TASK: Scan the following material for the string "rows" and copy each line in which it appears.

════

(** The loop [for row in ds] of [load_hotpot_2step], on the rows that
    [load_dataset] yields and the examples gathered so far. *)
Fixpoint load_2step_loop (operators : option (list string))
    (max_examples : option Z) (ds : list BreakRow)
    (examples : list BreakToQExample) : built (list BreakToQExample) :=
  match ds with
  | [] => Built examples
  | row :: rest =>
      if negb (String.prefix "HOTPOT" (row_question_id row)) then
        load_2step_loop operators max_examples rest examples
      else
        let raw_steps := strip <$> split_on ";" (row_decomposition row) in
        if negb (is_valid_2step raw_steps) then
          load_2step_loop operators max_examples rest examples
        else
          let ops := parse_operators (row_operators row) in
          if match operators with
             | Some wanted => negb (bool_decide (ops = wanted))
             | None => false
             end
          then load_2step_loop operators max_examples rest examples
          else
            match to_toq raw_steps with
            | Built toq =>
                let examples' :=
                  examples ++ [mkBreakToQExample (row_question_id row)
                                 (row_question_text row) toq ops] in
                if cap_reached max_examples (length examples') then Built examples'
                else load_2step_loop operators max_examples rest examples'
            | ValidationError e => ValidationError e
            | IndexError => IndexError
            end
  end.

(** [load_hotpot_2step], given the rows of the split. *)
Definition load_hotpot_2step (ds : list BreakRow) (max_examples : option Z)
    (operators : option (list string)) : built (list BreakToQExample) :=
  load_2step_loop operators max_examples ds [].

(** The loop of the two loaders of [break_loader_3step.py], which differ by
    the test of the steps, the builder and the name of the structure. *)
Fixpoint load_3step_loop (is_valid : list string → bool)
    (build : list string → built ToQ) (structure : string)
    (max_examples : option Z) (ds : list BreakRow)
    (examples : list BreakToQExample3) : built (list BreakToQExample3) :=
  match ds with
  | [] => Built examples
  | row :: rest =>
      if negb (String.prefix "HOTPOT" (row_question_id row)) then
        load_3step_loop is_valid build structure max_examples rest examples
      else
        let steps := split_steps (row_decomposition row) in
        if negb (is_valid steps) then
          load_3step_loop is_valid build structure max_examples rest examples
        else
          let ops := parse_operators (row_operators row) in
          match build steps with
          | Built toq =>
              let examples' :=
                examples ++ [mkBreakToQExample3 (row_question_id row)
                               (row_question_text row) toq ops structure] in
              if cap_reached max_examples (length examples') then Built examples'
              else load_3step_loop is_valid build structure max_examples rest examples'
          | ValidationError e => ValidationError e
          | IndexError => IndexError
          end
  end.

(** [load_hotpot_3step_chains] *)
Definition load_hotpot_3step_chains (ds : list BreakRow) (max_examples : option Z)
    : built (list BreakToQExample3) :=
  load_3step_loop is_valid_chain chain_to_toq "chain" max_examples ds [].

(** [load_hotpot_3step_trees] *)
Definition load_hotpot_3step_trees (ds : list BreakRow) (max_examples : option Z)
    : built (list BreakToQExample3) :=
  load_3step_loop is_valid_tree tree_to_toq "tree" max_examples ds [].
End Loaders.

(** A text holds a reference [#N]: a [#] with a decimal digit after it. *)
Fixpoint has_ref (s : string) : bool :=
  match s with
  | EmptyString => false
  | String c s' => (Ascii.eqb c "#" && starts_with_digit s') || has_ref s'
  end.


(** * Part II: properties *)


(** * Dictionaries *)

Section DictFacts.
Context {K V : Type} `{EqDecision K}.
Implicit Types (d : list (K * V)) (k : K) (v : V).

Lemma get_None d k : PyDict.get d k = None ↔ k ∉ PyDict.keys d.
Proof.
  unfold PyDict.keys. induction d as [|[k' v'] d IH]; simpl.
  - split; [intros _; apply not_elem_of_nil | done].
  - destruct (decide (k' = k)) as [->|Hne].
    + split; [done | intros []; left].
    + rewrite IH. rewrite elem_of_cons. naive_solver.
Qed.

Lemma get_Some_elem d k v : PyDict.get d k = Some v → (k, v) ∈ d.
Proof.
  induction d as [|[k' v'] d IH]; simpl; [done|].
  destruct (decide (k' = k)) as [->|Hne].
  - intros [= ->]. left.
  - intros. right. auto.
Qed.

Lemma elem_get d k v : PyDict.wf d → (k, v) ∈ d → PyDict.get d k = Some v.
Proof.
  unfold PyDict.wf, PyDict.keys.
  induction d as [|[k' v'] d IH]; simpl; intros Hnd Hin.
  - by apply elem_of_nil in Hin.
  - apply NoDup_cons in Hnd as [Hk Hnd].
    apply elem_of_cons in Hin as [[= <- <-]|Hin].
    + by rewrite decide_True.
    + destruct (decide (k' = k)) as [->|Hne]; [|auto].
      exfalso. apply Hk. apply list_elem_of_fmap. by exists (k, v).
Qed.

Lemma mem_true d k : PyDict.mem d k = true ↔ k ∈ PyDict.keys d.
Proof.
  unfold PyDict.mem. destruct (PyDict.get d k) eqn:E.
  - split; [intros _|done]. apply get_Some_elem in E.
    apply list_elem_of_fmap. by exists (k, v).
  - apply get_None in E. split; [done|]. intros; contradiction.
Qed.

Lemma mem_false d k : PyDict.mem d k = false ↔ k ∉ PyDict.keys d.
Proof. rewrite <-mem_true. by destruct (PyDict.mem d k). Qed.

Lemma get_in_keys d k v : PyDict.get d k = Some v → k ∈ PyDict.keys d.
Proof. intros E. apply mem_true. unfold PyDict.mem. by rewrite E. Qed.

Lemma in_keys_get d k : k ∈ PyDict.keys d → ∃ v, PyDict.get d k = Some v.
Proof.
  intros Hin. destruct (PyDict.get d k) eqn:E; [eauto|].
  by apply get_None in E.
Qed.

Lemma get_set d k v k' :
  PyDict.get (PyDict.set d k v) k' = if decide (k = k') then Some v else PyDict.get d k'.
Proof.
  induction d as [|[k0 v0] d IH]; simpl.
  - done.
  - destruct (decide (k0 = k)) as [->|Hne]; simpl.
    + destruct (decide (k = k')); done.
    + rewrite IH. destruct (decide (k0 = k')) as [->|]; [|done].
      by rewrite decide_False.
Qed.

Lemma set_fresh d k v : k ∉ PyDict.keys d → PyDict.set d k v = d ++ [(k, v)].
Proof.
  unfold PyDict.keys. induction d as [|[k0 v0] d IH]; simpl; [done|].
  intros Hn. apply not_elem_of_cons in Hn as [Hne Hn].
  rewrite decide_False by done. by rewrite IH.
Qed.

════

WRITTEN SOLUTION:
(** The loop [for row in ds] of [load_hotpot_2step], on the rows that
(** [load_hotpot_2step], given the rows of the split. *)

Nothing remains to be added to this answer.